Dataset entries:
= = = = = = =

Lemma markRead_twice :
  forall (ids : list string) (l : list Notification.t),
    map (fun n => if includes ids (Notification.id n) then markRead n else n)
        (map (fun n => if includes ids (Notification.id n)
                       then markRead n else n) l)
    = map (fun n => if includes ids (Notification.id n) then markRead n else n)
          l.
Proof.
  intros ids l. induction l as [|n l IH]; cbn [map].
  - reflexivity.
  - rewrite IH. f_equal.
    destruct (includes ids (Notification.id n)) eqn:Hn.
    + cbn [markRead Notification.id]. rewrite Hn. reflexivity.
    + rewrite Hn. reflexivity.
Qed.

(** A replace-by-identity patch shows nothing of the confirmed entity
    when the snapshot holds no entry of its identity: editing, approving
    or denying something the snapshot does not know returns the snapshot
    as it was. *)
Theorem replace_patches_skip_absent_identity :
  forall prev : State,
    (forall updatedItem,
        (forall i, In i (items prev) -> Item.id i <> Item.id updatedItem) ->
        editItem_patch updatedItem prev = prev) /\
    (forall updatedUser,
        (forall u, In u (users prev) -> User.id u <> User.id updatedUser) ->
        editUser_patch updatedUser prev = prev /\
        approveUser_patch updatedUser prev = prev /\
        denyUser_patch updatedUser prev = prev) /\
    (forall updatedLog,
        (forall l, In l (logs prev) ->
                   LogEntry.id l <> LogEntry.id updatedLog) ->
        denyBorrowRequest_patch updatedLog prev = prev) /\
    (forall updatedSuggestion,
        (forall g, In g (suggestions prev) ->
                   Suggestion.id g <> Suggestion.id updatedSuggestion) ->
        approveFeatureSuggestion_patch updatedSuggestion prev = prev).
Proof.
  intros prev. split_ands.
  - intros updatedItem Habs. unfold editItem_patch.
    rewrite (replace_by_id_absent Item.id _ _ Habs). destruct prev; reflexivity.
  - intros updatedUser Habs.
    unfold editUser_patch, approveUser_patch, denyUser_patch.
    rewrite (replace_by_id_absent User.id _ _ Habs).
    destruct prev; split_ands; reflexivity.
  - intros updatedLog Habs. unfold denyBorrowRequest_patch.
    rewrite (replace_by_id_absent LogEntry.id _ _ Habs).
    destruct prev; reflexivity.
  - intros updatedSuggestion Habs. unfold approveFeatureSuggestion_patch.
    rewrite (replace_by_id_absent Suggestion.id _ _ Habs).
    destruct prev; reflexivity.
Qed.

= = = = = = =

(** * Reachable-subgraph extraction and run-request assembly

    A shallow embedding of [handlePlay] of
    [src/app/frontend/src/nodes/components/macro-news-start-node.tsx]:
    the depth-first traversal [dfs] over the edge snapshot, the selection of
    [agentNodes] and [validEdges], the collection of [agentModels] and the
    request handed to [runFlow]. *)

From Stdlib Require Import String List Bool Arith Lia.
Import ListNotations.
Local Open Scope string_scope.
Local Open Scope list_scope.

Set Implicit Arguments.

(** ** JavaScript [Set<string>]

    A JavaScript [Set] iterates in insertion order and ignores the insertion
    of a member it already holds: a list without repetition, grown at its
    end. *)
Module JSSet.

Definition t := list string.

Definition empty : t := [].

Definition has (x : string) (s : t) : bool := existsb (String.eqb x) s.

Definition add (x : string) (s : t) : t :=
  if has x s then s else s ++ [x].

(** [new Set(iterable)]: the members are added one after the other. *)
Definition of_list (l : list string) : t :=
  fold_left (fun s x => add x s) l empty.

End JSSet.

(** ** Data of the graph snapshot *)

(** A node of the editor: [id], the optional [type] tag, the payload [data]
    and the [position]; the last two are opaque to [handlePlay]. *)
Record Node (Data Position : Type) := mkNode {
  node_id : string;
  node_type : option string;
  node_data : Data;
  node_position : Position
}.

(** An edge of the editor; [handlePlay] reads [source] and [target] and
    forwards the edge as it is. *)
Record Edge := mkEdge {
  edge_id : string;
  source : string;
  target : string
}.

= = = = = = =

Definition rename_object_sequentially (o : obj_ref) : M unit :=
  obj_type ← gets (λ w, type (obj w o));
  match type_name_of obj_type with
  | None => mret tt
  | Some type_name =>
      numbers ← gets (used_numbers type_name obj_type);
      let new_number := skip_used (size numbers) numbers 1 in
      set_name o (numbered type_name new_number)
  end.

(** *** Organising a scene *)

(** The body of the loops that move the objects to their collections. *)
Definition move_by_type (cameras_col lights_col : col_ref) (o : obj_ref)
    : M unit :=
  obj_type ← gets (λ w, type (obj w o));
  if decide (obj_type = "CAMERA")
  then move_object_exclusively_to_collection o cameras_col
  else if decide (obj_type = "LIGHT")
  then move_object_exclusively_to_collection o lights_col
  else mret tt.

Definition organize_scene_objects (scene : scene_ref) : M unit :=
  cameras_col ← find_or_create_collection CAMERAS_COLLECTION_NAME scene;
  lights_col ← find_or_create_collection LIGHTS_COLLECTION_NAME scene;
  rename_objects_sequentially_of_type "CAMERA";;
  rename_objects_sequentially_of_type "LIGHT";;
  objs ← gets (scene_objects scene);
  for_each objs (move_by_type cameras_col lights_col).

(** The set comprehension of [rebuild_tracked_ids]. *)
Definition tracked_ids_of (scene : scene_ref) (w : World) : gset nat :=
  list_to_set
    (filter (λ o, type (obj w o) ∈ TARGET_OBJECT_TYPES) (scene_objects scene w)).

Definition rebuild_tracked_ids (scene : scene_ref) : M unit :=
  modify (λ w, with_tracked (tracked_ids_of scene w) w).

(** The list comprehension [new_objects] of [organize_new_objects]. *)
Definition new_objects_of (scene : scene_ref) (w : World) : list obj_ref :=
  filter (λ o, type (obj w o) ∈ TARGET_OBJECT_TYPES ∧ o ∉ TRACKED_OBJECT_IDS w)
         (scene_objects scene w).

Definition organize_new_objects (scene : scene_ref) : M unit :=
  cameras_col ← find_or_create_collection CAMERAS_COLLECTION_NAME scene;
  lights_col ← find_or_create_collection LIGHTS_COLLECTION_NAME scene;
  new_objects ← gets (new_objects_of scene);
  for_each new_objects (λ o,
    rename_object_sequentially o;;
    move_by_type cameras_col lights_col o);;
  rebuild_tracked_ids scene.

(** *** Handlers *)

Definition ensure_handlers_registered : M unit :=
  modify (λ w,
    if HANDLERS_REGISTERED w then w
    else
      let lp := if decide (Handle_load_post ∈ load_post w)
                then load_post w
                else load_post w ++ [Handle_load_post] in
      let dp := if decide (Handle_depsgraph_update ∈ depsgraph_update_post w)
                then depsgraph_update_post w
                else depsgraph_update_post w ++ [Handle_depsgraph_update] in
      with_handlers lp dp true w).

= = = = = = =

What to do: Tally up the lines holding the string "Open" in the data above, and respond with nothing but the number.

Reply: 2